As I kept on touring, all these troubles and my unhappiness mounted and I was stuck in a rut. My back hurt non-stop. I dealt with it by taking painkillers every day. My stomach pains were terrible and I was eating less and less. I was so limited as to what I could eat that my diet remained very imbalanced. Basically I was eating only fruit when I was on the road since most of the food served was not to my liking. I also wanted to stay thin so I just ate certain food groups. I was very strict and disciplined with myself as I had been all my life. I never ever gave in to myself and punished myself for every mistake I made. I was still tearing out my eyes lashes and eyebrows out and picking my skin until I bled, but hid it all too well. I was not calm and not in my element.

One of my next tours was in France. I never went on the practice ice, not even once for the two week tour. I couldn't. I was too weak, tired, and unwell. I stayed in the tour bus's bed all day until a half hour before the show started. Then I would drag myself to the rink and into my costumes, paint my makeup on as well as my smile, and push myself through the show. I almost fainted each time I finished my solo performance. I trudged on. The other skaters were not my friends. The tour's organization was a mess as well. It was France after all! The show never started on time, not ever. The bus driver sometimes would even drive intoxicated. We hit so many lampposts on the way it was ridiculous.
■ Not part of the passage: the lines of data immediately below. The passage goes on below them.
(* ===== verification/Identity.v ===== *)
(** * Identity of types

    [identical] is an equivalence, underlying types and comparability respect
    it, and [comparableType] decides whether all types that a type is made of
    can be compared.  Hence types are an instance of what terms need. *)

From stdpp Require Import relations.
From S2P Require Import Prelude.
From S2P Require Objects.
From S2P Require Import Types.
From S2P Require Terms.

#[local] Open Scope Z_scope.

(** ** Aliases *)

Lemma Unalias_Unalias t : Unalias (Unalias t) = Unalias t.
Proof. by induction t. Qed.

Definition plain (t : type) : bool := match t with Alias _ => false | _ => true end.

Lemma plain_Unalias t : plain (Unalias t) = true.
Proof. by induction t. Qed.

Lemma Unalias_plain t : plain t = true -> Unalias t = t.
Proof. by destruct t. Qed.

Lemma isValid_Unalias t : isValid (Unalias t) = isValid t.
Proof. unfold isValid. by rewrite Unalias_Unalias. Qed.

Lemma identical_Unalias_r c x : forall y, identical c x (Unalias y) = identical c x y.
Proof.
  induction x using type_ind'; intros y; cbn [identical]; rewrite ?Unalias_Unalias; try done.
Qed.

Lemma identical_Unalias_l c x y : identical c (Unalias x) y = identical c x y.
Proof. by induction x. Qed.

(** Induction over pairs of types that are not aliases. *)
Lemma identical_plain c (Q : bool -> bool -> Prop) x y : Q (identical c (Unalias x) (Unalias y)) (identical c (Unalias y) (Unalias x)) -> Q (identical c x y) (identical c y x).
Proof. by rewrite !identical_Unalias_l, !identical_Unalias_r. Qed.

(** ** Identity is an equivalence *)

(** The comparers of [Identical] and [IdenticalIgnoreTags]. *)
Definition comparing (b : bool) : comparer := MkComparer b false.

(** One round of the loop over the fields. *)
Definition same_field (b : bool) (tags tags' : list (list byte)) (i : nat) (f g : Var type) : bool :=
  Bool.eqb (embedded f) (embedded g) && (b || bool_decide (Tag tags i = Tag tags' i)) &&
  Objects.sameId (var_object f) (Objects.pkg (var_object g)) (Objects.name (var_object g)) &&
  identical (comparing b) (var_typ f) (var_typ g).

Fixpoint same_fields (b : bool) (tags tags' : list (list byte)) (i : nat) (fs gs : list (Var type)) : bool :=
  match fs, gs with
  | [], [] => true
  | f :: fs, g :: gs => same_field b tags tags' i f g && same_fields b tags tags' (S i) fs gs
  | _, _ => false
  end.

Definition same_method (b : bool) (f g : Objects.Func type) : bool :=
  bool_decide (Objects.func_Id f = Objects.func_Id g) && identical (comparing b) (Objects.func_typ f) (Objects.func_typ g).

Lemma all2_list_eqb {A} (P Q : A -> A -> bool) xs : forall ys, (forall x y, P x y = Q x y) ->
  (if lenZ xs =? lenZ ys then all2 P xs ys else false) = list_eqb Q xs ys.
Proof.
  unfold lenZ. induction xs as [|x xs IH]; intros [|y ys] H; cbn [all2 list_eqb length]; try done.
  rewrite <- IH, H by done. destruct (Q x y); cbn [negb andb]; destruct (Z.of_nat (S (length xs)) =? Z.of_nat (S (length ys))) eqn:E1, (Z.of_nat (length xs) =? Z.of_nat (length ys)) eqn:E2; try done; lia.
Qed.

(** The equations of [identical] on types that are not aliases. *)
Lemma identical_Struct b fs tags gs tags' : identical (comparing b) (Struct fs tags) (Struct gs tags') = same_fields b tags tags' 0 fs gs.
Proof.
  cbn [identical Unalias comparing ignoreInvalids andb]. unfold lenZ. generalize 0%nat as i. revert gs. induction fs as [|f fs IH]; intros [|g gs] i; cbn [length same_fields]; try done.
  rewrite <- IH. unfold same_field. cbn [ignoreTags comparing].
  destruct (Bool.eqb _ _), b, (bool_decide _), (Objects.sameId _ _ _); cbn [negb andb orb]; try (by destruct (Z.of_nat (S (length fs)) =? Z.of_nat (S (length gs)))).
  all: destruct (identical _ (var_typ f) _); cbn [negb andb orb]; destruct (Z.of_nat (S (length fs)) =? Z.of_nat (S (length gs))) eqn:E1, (Z.of_nat (length fs) =? Z.of_nat (length gs)) eqn:E2; try done; lia.
Qed.

Lemma identical_Tuple b l k : identical (comparing b) (Tuple l) (Tuple k) = list_eqb (identical (comparing b)) l k.
Proof. cbn [identical Unalias comparing ignoreInvalids andb]. by apply all2_list_eqb. Qed.

Lemma identical_Signature b l r v l' r' v' : identical (comparing b) (Signature l r v) (Signature l' r' v') =
  Bool.eqb v v' && list_eqb (identical (comparing b)) l l' && list_eqb (identical (comparing b)) r r'.
Proof. cbn [identical Unalias comparing ignoreInvalids andb]. by rewrite !(all2_list_eqb _ (identical (comparing b))). Qed.

Lemma identical_Interface b l k : identical (comparing b) (Interface l) (Interface k) = list_eqb (same_method b) l k.
Proof.
  cbn [identical Unalias comparing ignoreInvalids andb]. apply all2_list_eqb. intros f g. unfold same_method.
  by destruct (bool_decide _), (identical _ _ _).
Qed.

Lemma identical_Named b o l o' l' : identical (comparing b) (Named o l) (Named o' l') = list_eqb Identical l l' && (o =? o').
Proof.
  cbn [identical Unalias comparing ignoreInvalids andb]. rewrite <- (all2_list_eqb Identical Identical) by done.
  unfold Identical. destruct (lenZ l =? lenZ l'); cbn [negb]; [|done]. by destruct (all2 _ _ _).
Qed.

(** To show a property of two types, show it where neither is an alias. *)
Ltac unaliased y :=
  rewrite <- (identical_Unalias_r _ _ y), <- ?(identical_Unalias_l _ y);
  let H := fresh "Hy" in pose proof (plain_Unalias y) as H; destruct (Unalias y); [..|discriminate H]; clear H;
  rewrite ?identical_Struct, ?identical_Tuple, ?identical_Signature, ?identical_Interface, ?identical_Named;
  try reflexivity.

Lemma list_eqb_refl {A} (P : A -> A -> bool) l : Forall (fun x => P x x = true) l -> list_eqb P l l = true.
Proof. induction 1 as [|x l Hx Hl IH]; cbn; [done|]. by rewrite Hx. Qed.

Lemma list_eqb_sym {A} (P : A -> A -> bool) l : Forall (fun x => forall y, P x y = P y x) l -> forall k, list_eqb P l k = list_eqb P k l.
Proof. induction 1 as [|x l Hx Hl IH]; intros [|y k]; cbn; try done. by rewrite Hx, IH. Qed.

Lemma list_eqb_trans {A} (P : A -> A -> bool) (ok : A -> bool) l : Forall (fun x => ok x = true -> forall y z, ok y = true -> ok z = true -> P x y = true -> P y z = true -> P x z = true) l ->
  forallb ok l = true -> forall k m, forallb ok k = true -> forallb ok m = true -> list_eqb P l k = true -> list_eqb P k m = true -> list_eqb P l m = true.
Proof.
  induction 1 as [|x l Hx Hl IH]; intros Ol [|y k] [|z m] Ok Om; cbn in *; try done.
  apply andb_true_iff in Ol as [Ox Ol], Ok as [Oy Ok], Om as [Oz Om]. intros [H1 H2]%andb_true_iff [K1 K2]%andb_true_iff.
  apply andb_true_iff. split; [by apply (Hx Ox y z)|by apply (IH Ol k m)].
Qed.

Lemma sameId_refl f : Objects.sameId f (Objects.pkg f) (Objects.name f) = true.
Proof. unfold Objects.sameId, Objects.samePkg. rewrite bool_decide_eq_true_2 by done. destruct (Objects.Exported f), (Objects.pkg f); cbn; try done. by apply bool_decide_eq_true. Qed.

Lemma samePkg_sym p q : Objects.samePkg p q = Objects.samePkg q p.
Proof. destruct p, q; cbn; try done. by apply bool_decide_ext. Qed.

Lemma sameId_sym f g : Objects.sameId f (Objects.pkg g) (Objects.name g) = Objects.sameId g (Objects.pkg f) (Objects.name f).
Proof.
  unfold Objects.sameId, Objects.Exported. rewrite (bool_decide_ext (Objects.name g = Objects.name f) (Objects.name f = Objects.name g)) by done.
  case_bool_decide as E; cbn [negb]; [|done]. rewrite E. destruct (Objects.isExported _); [done|]. apply samePkg_sym.
Qed.

Lemma sameId_trans f g h : Objects.sameId f (Objects.pkg g) (Objects.name g) = true -> Objects.sameId g (Objects.pkg h) (Objects.name h) = true ->
  Objects.sameId f (Objects.pkg h) (Objects.name h) = true.
Proof.
  unfold Objects.sameId, Objects.Exported, Objects.samePkg. repeat case_bool_decide; cbn [negb]; try done; try congruence.
  rewrite H. destruct (Objects.isExported _); [done|]. destruct (Objects.pkg f), (Objects.pkg g), (Objects.pkg h); try done.
  rewrite !bool_decide_eq_true. congruence.
Qed.


Lemma same_fields_refl b tags fs : Forall (fun f => identical (comparing b) (var_typ f) (var_typ f) = true) fs -> forall i, same_fields b tags tags i fs fs = true.
Proof.
  induction 1 as [|f fs Hf Hfs IH]; intros i; cbn [same_fields]; [done|]. unfold same_field.
  rewrite IH, Hf, sameId_refl, (bool_decide_eq_true_2 (Tag tags i = Tag tags i)), eqb_reflx by done. by destruct b.
Qed.

(** Every type is identical to itself, whatever the comparer: the test of
    pointers changes nothing. *)
Lemma identical_refl x : forall b, identical (comparing b) x x = true.
Proof.
  induction x using type_ind'; intros b; rewrite ?identical_Struct, ?identical_Tuple, ?identical_Signature, ?identical_Interface, ?identical_Named.
  1, 2, 3, 5, 9, 10, 12: cbn [identical Unalias comparing ignoreInvalids andb].
  - apply Z.eqb_refl.
  - by rewrite Z.eqb_refl, orb_true_r, IHx.
  - apply IHx.
  - apply IHx.
  - by rewrite IHx1, IHx2.
  - by rewrite bool_decide_eq_true_2, IHx.
  - rewrite <- identical_Unalias_r. cbn [Unalias]. by rewrite identical_Unalias_r.
  - apply same_fields_refl. revert H. by apply Forall_impl.
  - apply list_eqb_refl. revert H. by apply Forall_impl.
  - rewrite eqb_reflx. rewrite !list_eqb_refl; [done|revert H0; by apply Forall_impl|revert H; by apply Forall_impl].
  - apply list_eqb_refl. revert H. apply Forall_impl. intros f Hf. unfold same_method. by rewrite bool_decide_eq_true_2, Hf.
  - rewrite Z.eqb_refl, andb_true_r. apply list_eqb_refl. revert H. apply Forall_impl. intros t Ht. apply (Ht false).
Qed.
I am not sure the bus driver was even qualified to drive but in France anything goes!

A new experience for me as well was that skaters were drinking and smoking a lot on the tour. I had always been in such a “clean” and “good girl” environment with my mother that this felt all too uncomfortable and too real for me. I liked my dream world better. Starting relationships with others while on tour was also very new for me to understand. I was single and I had too many other issues at hand that were far beyond the dating world. I thought it rude and inappropriate for skaters to hook up randomly with others in the bus, but I closed my eyes and ears and just tried to rest so I would be well enough to survive another day. My issue was survival, not if someone liked me or not.